Weekend Family: Kids Party Traditions Could Soon Become A Thing Of The Past
Image Pexels from Pixabay
New research suggests millennial parents are ditching classic party traditions in favour of sushi platters, prosecco for parents, balloon archways and even professional photographers.
In fact, as many as 45%t of modern kids have NEVER played pin the tail on the donkey, while 44% have never enjoyed a good old-fashioned game of musical chairs.
20 Birthday traditions that are falling by the wayside (and percentage of children who have never enjoyed them)
Clowns – 52%
Blind man’s Buff - 49%
Pin the tail on the donkey – 45%
Musical Chairs – 44%
Magicians – 44%
Pineapple and Cheese on sticks – 43%
Simon Says – 43%
Egg and Cress sandwiches – 43%
The Chocolate Game – 42%
Mum and dad being DJ– 41%
Pass the Parcel – 39%
Sleeping Lions – 39%
Musical Bumps – 39%
Musical Statues – 39%
Jelly and Ice cream -33%
Homemade birthday cakes – 29%
Iced buns – 25%
Cocktail sausages – 20%
Frozen oven pizzas – 18%
Crisps in bowls – 16%
Clowns (52%), magicians (44%), egg and cress sandwiches (43%) and games of pass the parcel (39%) are other traditions falling by the wayside, according to the research, with 62% of parents saying the sort of kid’s parties that they enjoyed as a child are now a thing of the past.
One in two parents (58%) said blowing out the candles on a cake was not COVID friendly, due to the risk of spreading germs, while almost a third (32 %) would worry about their child eating a slice of a cake which had been blown on.
Modern Kid's birthday traditions (and percentage of kids who have had these at their parties)
Professionally made birthday cakes - 54%
Hiring a venue - 51%
Helium balloons - 50%
Entertainers dressed as princesses or superheroes - $2%
Balloon archways / walls - 41%
Cupcakes - 39%
DJs - 38%
Pizza delivery - 38%
BBQ food - 37%
A marquee in the garden - 36%
Entertainers dressed as TV or film characters - 35%
Piñata - 32%
Unicorn horses - 31%
Professional photographers - 30%
Prosecco for the parents - 28%
Fruit platters - 26%
Farm animals to pet - 25%
Carrot sticks with humous - 23%
Mocktails - 20%
Sushi - 13%
In fact, 34% of those surveyed fear the tradition of blowing out candles on the birthday cake is in danger of dying out COMPLETELY.
Photo by Tania Miron on Unsplash
As many as 48% of the parents surveyed said the reason they do not play traditional party games is because they are too competitive.

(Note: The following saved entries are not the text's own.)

(* ===== verification/Loops.v ===== *)
(** * The loops of a session as a whole (src/broker/session.go)

    [inboundLoop] on the messages a client sends before its connection breaks, and
    [outboundLoop], turn after turn, each with its deferred function; and what a
    session that connects and disconnects leaves behind. *)

From Stdlib Require Import ZArith Lia.
From stdpp Require Import base gmap list strings numbers sets.
From S2P Require Import Prelude GoString GoProc GoSlice Wild Config Proto Store Stats Subs Broker.
From S2P Require Import Session SessionFacts Delivery Lifecycle.

Local Open Scope string_scope.
Local Open Scope list_scope.

Section Loops.
Context `{GoRuntime} `{Extern}.
Implicit Types (s : Server) (k : incomingConn) (c : conn_ptr).

(** [inboundLoop] when the decoder returns the messages [vs] and then an error. *)
Fixpoint inbound_turns (c : conn_ptr) (vs : list (Message Publish)) : proc Server unit :=
  match vs with
  | [] => inbound_err c;;; Ret tt
  | v :: vs' =>
      fl <- inbound_msg c v;;
      match fl with Continue => inbound_turns c vs' | Return => Ret tt end
  end.

Definition inboundLoop (c : conn_ptr) (vs : list (Message Publish)) : proc Server unit :=
  inbound_turns c vs;;; inbound_defer c.

(** The case a turn of [outboundLoop] selects: a job, whose write succeeds or not, or
    the stop. *)
Inductive select_case := TakeJob (sent : bool) | TakeStop.

(** [outboundLoop] for at most [fuel] turns; [pick i] is the case of turn [i].  The
    result is [false] when the fuel ran out. *)
Fixpoint outbound_turns (c : conn_ptr) (pick : nat -> select_case) (fuel i : nat) : proc Server bool :=
  match fuel with
  | 0 => Ret false
  | S fuel' =>
      fl <- (match pick i with TakeJob sent => outbound_job c sent | TakeStop => outbound_stop c end);;
      match fl with Continue => outbound_turns c pick fuel' (S i) | Return => Ret true end
  end.

Definition outboundLoop (c : conn_ptr) (pick : nat -> select_case) (fuel : nat) : proc Server bool :=
  left <- outbound_turns c pick fuel 0;;
  if (left : bool) then outbound_defer c;;; Ret true else Ret false.

(** ** Draining a closed queue *)

(** The messages written when [vs] are in the queue: up to the first failure or stop, or
    up to and with the first DISCONNECT. *)
Fixpoint written (pick : nat -> select_case) (i : nat) (vs : list (Message Publish)) : list (Message Publish) :=
  match vs with
  | [] => []
  | v :: vs' =>
      match pick i with
      | TakeJob true => v :: (match v with MDisconnect => [] | _ => written pick (S i) vs' end)
      | _ => []
      end
  end.

(** The jobs can be sent: their messages are [vs], their receipts are open and distinct. *)
Definition sendable_jobs (js : list job) (vs : list (Message Publish)) s : Prop :=
  Forall2 (fun j v => view (srv_heap s) (job_m j) = Some v) js vs /\
  NoDup (omap job_r js) /\ Forall (fun r => srv_receipts s !! r <> Some true) (omap job_r js).

(** The first turn on a queue that is drained and closed. *)
Lemma exec_outbound_drained c b s k :
  srv_conns s !! c = Some k -> ch_buf (jobs k) = [] -> ch_closed (jobs k) = true ->
  exec (outbound_job c b) s = Returned s Return.
Proof.
  intros Hk Hb Hc. unfold outbound_job. rewrite exec_bind, (exec_on_conn _ _ _ _ Hk).
  unfold on_jobs, ch_recv. rewrite Hb, Hc. cbn [exec]. f_equal.
  assert (set_jobs (jobs k) k = k) as -> by (by destruct k). by apply put_conn_id.
Qed.

(** What a turn leaves of the jobs behind it. *)
Lemma sendable_jobs_tail j js v vs s s' :
  sendable_jobs (j :: js) (v :: vs) s -> srv_heap s' = srv_heap s ->
  srv_receipts s' = (match job_r j with Some r => <[r := true]> (srv_receipts s)
                                      | None => srv_receipts s end) ->
  sendable_jobs js vs s'.
Proof.
  intros (Hv & Hn & Ho) Hh Hr. apply Forall2_cons in Hv as [_ Hv]. unfold sendable_jobs.
  rewrite Hh, Hr. split; [done|]. simpl in Hn, Ho. destruct (job_r j) as [r|]; [|done].
  apply NoDup_cons in Hn as [Hnr Hn]. apply Forall_cons in Ho as [_ Ho]. split; [done|].
  rewrite Forall_forall in Ho |- *. intros x Hx. rewrite list_lookup_insert_ne; [by apply Ho|].
  intros ->. by apply Hnr.
Qed.

Lemma sendable_jobs_head j js v vs s :
  sendable_jobs (j :: js) (v :: vs) s ->
  view (srv_heap s) (job_m j) = Some v /\ forall r, job_r j = Some r -> srv_receipts s !! r <> Some true.
Proof.
  intros (Hv & _ & Ho). apply Forall2_cons in Hv as [Hv _]. split; [done|]. intros r Hr.
  simpl in Ho. rewrite Hr in Ho. by apply Forall_cons in Ho as [Ho _].
Qed.

#[local] Instance disconnect_dec {P} (m : Message P) : Decision (m = MDisconnect).
Proof. by destruct m; first [by left|by right]. Defined.

Lemma view_disconnect h (m : Message ptr) (v : Message Publish) :
  view h m = Some v -> (m = MDisconnect <-> v = MDisconnect).
Proof.
  destruct m; simpl; try (by intros [= <-]; split). intros Hv.
  apply fmap_Some in Hv as (? & _ & ->). by split.
Qed.

(** What the turns leave of the connection. *)
Definition turned k k' (w : list (Message Publish)) : Prop :=
  wire k' = wire k ++ w /\ flag k' = flag k /\ heartbeatStop k' = heartbeatStop k /\
  alive k' = alive k.

Lemma exec_outbound_stop c s k : srv_conns s !! c = Some k -> stopChan k = true ->
  exec (outbound_stop c) s = Returned s Return.
Proof.
  intros Hk Hs. unfold outbound_stop. rewrite (exec_on_conn _ _ _ _ Hk), Hs. f_equal. by apply put_conn_id.
Qed.

Lemma exec_outbound_turns c pick js : forall vs fuel i s k sp,
  srv_conns s !! c = Some k -> ch_buf (jobs k) = js -> ch_closed (jobs k) = true ->
  store k = Some sp -> sp < length (store_heap (srv_stores s)) -> sendable_jobs js vs s ->
  length js < fuel -> (forall i, pick i = TakeStop -> stopChan k = true) ->
  exists s' k', exec (outbound_turns c pick fuel i) s = Returned s' true /\
    srv_conns s' = <[c := k']> (srv_conns s) /\ turned k k' (written pick i vs) /\
    srv_subs s' = srv_subs s /\ srv_clients s' = srv_clients s.
Proof.
  induction js as [|j js IH]; intros vs fuel i s k sp Hk Hb Hc Hsp Hlt Hs Hf Hst0;
    (destruct fuel as [|fuel]; [simpl in Hf; lia|]); cbn [outbound_turns]; rewrite exec_bind.
  - destruct Hs as [Hv _]. apply Forall2_nil_inv_l in Hv as ->.
    assert (exec (match pick i with TakeJob b => outbound_job c b | TakeStop => outbound_stop c end) s =
            Returned s Return) as ->.
    { destruct (pick i) eqn:Hp; [by apply (exec_outbound_drained c _ s k)|].
      by apply (exec_outbound_stop c s k); [|eapply Hst0]. }
    exists s, k.
    split; [done|]. split; [by rewrite list_insert_id|]. split; [|done].
    split; [by rewrite app_nil_r|done].
  - destruct vs as [|v vs]; [by destruct Hs as [Hv%Forall2_cons_nil_inv _]|].
    destruct (sendable_jobs_head _ _ _ _ _ Hs) as [Hv Hr].
    destruct (lookup_lt_is_Some_2 _ _ Hlt) as [st Hst]. cbn [written].
    destruct (pick i) as [[]|] eqn:Hp.
    + rewrite (exec_outbound_sent c j js v s k sp st Hk Hb Hv Hsp Hst Hr).
      set (s1 := put_conn c _ _). set (k1 := set_lastOpTime _ _) in s1.
      destruct (decide (job_m j = MDisconnect)) as [Hd|Hd].
      { pose proof (proj1 (view_disconnect _ _ _ Hv) Hd) as ->. rewrite Hd.
        exists s1, k1. split; [done|]. done. }
      assert (v <> MDisconnect) as Hdv by (by rewrite <- (view_disconnect _ _ _ Hv)).
      destruct (IH vs fuel (S i) s1 k1 sp) as (s' & k' & E & Hc' & (Hw & Hf' & Hh & Ha) & Hsub & Hcl).
      { by apply (put_conn_eq c k). }
      { done. }
      { done. }
      { done. }
      { simpl. by rewrite length_insert. }
      { by apply (sendable_jobs_tail j js v vs s s1 Hs). }
      { simpl in Hf. lia. }
      { done. }
      exists s', k'. split; [by destruct (job_m j)|].
      split; [rewrite Hc'; unfold s1; flatten s; by rewrite list_insert_insert_eq|].
      split; [|done]. split; [|done]. rewrite Hw. cbn [wire k1 set_lastOpTime set_wire].
      rewrite <- (assoc_L app). by destruct v.
    + rewrite (exec_outbound_failed c j js v s k sp st Hk Hb Hv Hsp Hst Hr).
      eexists _, _. split; [reflexivity|]. split; [reflexivity|]. split; [|done].
      split; [by rewrite app_nil_r|done].
    + rewrite (exec_outbound_stop c s k Hk) by by eapply Hst0. exists s, k. split; [done|].
      split; [by rewrite list_insert_id|]. split; [|done]. split; [by rewrite app_nil_r|done].
Qed.

Lemma written_all pick i vs :
  (forall j, pick j = TakeJob true) -> MDisconnect ∉ vs -> written pick i vs = vs.
Proof.
  intros Hs. revert i. induction vs as [|v vs IH]; intros i Hd; [done|]. cbn [written].
  rewrite Hs. apply not_elem_of_cons in Hd as [Hv Hd]. rewrite IH by done. by destruct v.
Qed.

Lemma exec_outboundLoop c pick fuel vs s k sp m :
  srv_conns s !! c = Some k -> flag k = Some m -> ch_closed (jobs k) = true ->
  store k = Some sp -> sp < length (store_heap (srv_stores s)) -> sendable_jobs (ch_buf (jobs k)) vs s ->
  heartbeatStop k = false -> mu (srv_subs s) = false -> length (ch_buf (jobs k)) < fuel ->
  (forall i, pick i = TakeStop -> stopChan k = true) ->
  exists s' k', exec (outboundLoop c pick fuel) s = Returned s' true /\
    srv_conns s' = <[c := k']> (srv_conns s) /\ wire k' = wire k ++ written pick 0 vs /\
    netClosed k' = true /\ heartbeatStop k' = true /\ alive k' = alive k /\
    srv_clients s' = delete (ClientId m) (srv_clients s) /\
    srv_subs s' = unsubAll c (srv_subs s).
Proof.
  intros Hk Hm Hc Hsp Hlt Hs Hh Hmu Hf Hst0. unfold outboundLoop. rewrite exec_bind.
  destruct (exec_outbound_turns c pick _ vs fuel 0 s k sp Hk eq_refl Hc Hsp Hlt Hs Hf Hst0)
    as (s1 & k1 & -> & Hc1 & (Hw & Hf1 & Hh1 & Ha1) & Hsub & Hcl).
  assert (srv_conns s1 !! c = Some k1) as Hk1.
  { rewrite Hc1. apply list_lookup_insert_eq. by eapply lookup_lt_Some. }
  rewrite exec_bind, (exec_outbound_defer c s1 k1 m Hk1); [|congruence|congruence|by rewrite Hsub].
  eexists _, _. split; [reflexivity|].
  split; [simpl; rewrite Hc1; by rewrite list_insert_insert_eq|].
  split; [done|]. split; [done|]. split; [done|]. split; [done|].
  split; [simpl; by rewrite Hcl|simpl; by rewrite Hsub].
Qed.

Lemma exec_inbound_disconnect c s k :
  srv_conns s !! c = Some k ->
  exec (inbound_msg c MDisconnect) s = Returned (received c MDisconnect k s) Return.
Proof. intros Hk. unfold inbound_msg. cbn [alloc_msg bind]. by rewrite (exec_prologue _ _ k). Qed.

(** A CONNECT with a clean session on a free id: the loop goes on if it is accepted. *)
Lemma exec_connect_turn c m s k :
  srv_conns s !! c = Some k -> alive k = true -> has_room k ->
  srv_clients s !! ClientId m = None -> CleanSession m = true -> registry_wf (srv_stores s) ->
  let rc := connect_rc (Broker (srv_cf s)) (Clients (srv_stats s)) m in
  exists s1 sp st,
    exec (inbound_msg c (MConnect m)) s =
      Returned s1 (if decide (rc = RetCodeAccepted) then Continue else Return) /\
    srv_conns s1 = <[c := connected_conn m sp (srv_clock s) rc (set_lastOpTime (srv_clock s) k)]>
      (srv_conns s) /\
    srv_clients s1 = <[ClientId m := c]> (srv_clients s) /\
    clientStores (srv_stores s1) !! ClientId m = Some sp /\
    store_heap (srv_stores s1) !! sp = Some st /\ ms_messages st = ∅ /\
    srv_redis s1 = srv_redis s ++
      (if EnablePresence (Broker (srv_cf s)) && negb (Username m =s "")
       then [RedisSet (PRESENCE_KEY_PREFIX +:+ Username m)] else []) /\
    srv_subs s1 = srv_subs s /\ clients (srv_stats s1) = clients (srv_stats s) /\ srv_cf s1 = srv_cf s.
Proof.
  intros Hk Ha Hroom Hfree Hclean Hreg rc.
  unfold inbound_msg. cbn [alloc_msg bind]. rewrite (exec_prologue _ _ k) by done.
  pose proof (received_conn c (MConnect m) k s Hk) as Hk1.
  set (s0 := received c (MConnect m) k s) in *.
  destruct (exec_doConnect_fresh c m s0 _ Hk1 Ha Hroom Hfree Hclean Hreg)
    as (s1 & E & Hc & Hcl & Hcs & (st & Hst & Hms) & Hr & _ & Hsub & _ & Hstat & Hcf & _).
  change (connect_rc (Broker (srv_cf s0)) (Clients (srv_stats s0)) m) with rc in *.
  pose proof (getClientStore_lookup Memory.NewMemoryStore (ClientId m) (srv_stores s0)) as Hreg0.
  rewrite <- Hcs in Hreg0. set (sp := (getClientStore _ _ _).2) in *.
  rewrite exec_bind, E. exists s1, sp, st. split; [by case_decide|].
  split; [rewrite Hc; clearbody sp; unfold s0, received; cbn [srv_conns put_conn set_conns set_stats];
          by rewrite list_insert_insert_eq|].
  repeat (split; [done|]). split; [by rewrite Hstat|done].
Qed.

(** The registry after the store of a client id was asked for. *)
Lemma getClientStore_others (id : string) (r : registry (MemoryStore (Message ptr))) :
  let g := getClientStore Memory.NewMemoryStore id r in
  clientStores g.1 = <[id := g.2]> (clientStores r) /\
  forall p, p <> g.2 -> store_heap g.1 !! p = store_heap r !! p.
Proof.
  unfold getClientStore. destruct (clientStores r !! id) as [q|] eqn:Hq; simpl.
  - split; [by rewrite insert_id|done].
  - split; [done|]. intros p Hne. destruct (decide (p < length (store_heap r))) as [Hlt|Hge].
    + by apply lookup_app_l.
    + rewrite !lookup_ge_None_2; [done|lia|]. rewrite length_app. simpl. lia.
Qed.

According to the research by Betty Crocker, in conjunction with the prototype of their germ friendly “No Blow Candle”, modern kid’s parties are likely instead to include hiring a venue (51%), balloon walls and archways (41%), and entertainers dressed as princesses or superheroes (42%).
Sushi, carrot sticks and hummus, marquees in the garden, pinatas, unicorn horses, pizza delivery and farm animals to pet also emerged among the list of modern party traditions.
Arnaud Sliwa from Betty Crocker,
who commissioned the research in celebration of their 100th birthday, said: “Unfortunately the pandemic has meant a few traditions have been lost, and blowing out birthday candles is one of them. Our research tells us however that the cake is not lost, in fact it’s still very much at the heart of the party. Our germ-free candle solution reacts to universal expressions of joy and celebration: singing and clapping. Give it all you got to light it up completely, make your wish — and then extinguish it with a single clap, no blowing required. We’ve imagined it as a way to lose the germs but keep the cake.”
Of the 2,000 parents surveyed, 36% said they experience pressure in the playground from other parents to outdo each other, while 27% say some parents have more cash to splash on parties for their kids these days.
Yet, 58% of parents would love to see a return to old fashioned elements from their own childhood, like pineapple on sticks and heart-warming games of pin the tail on the donkey.
Meanwhile 81% of parents said their kids had to miss out on a birthday party in the last year due to lockdown restrictions, with 49% planning a “catch up” style party so their little one does not completely miss out on the celebrations.
In fact, most parties are taking place four months after the child’s real birthday came and went.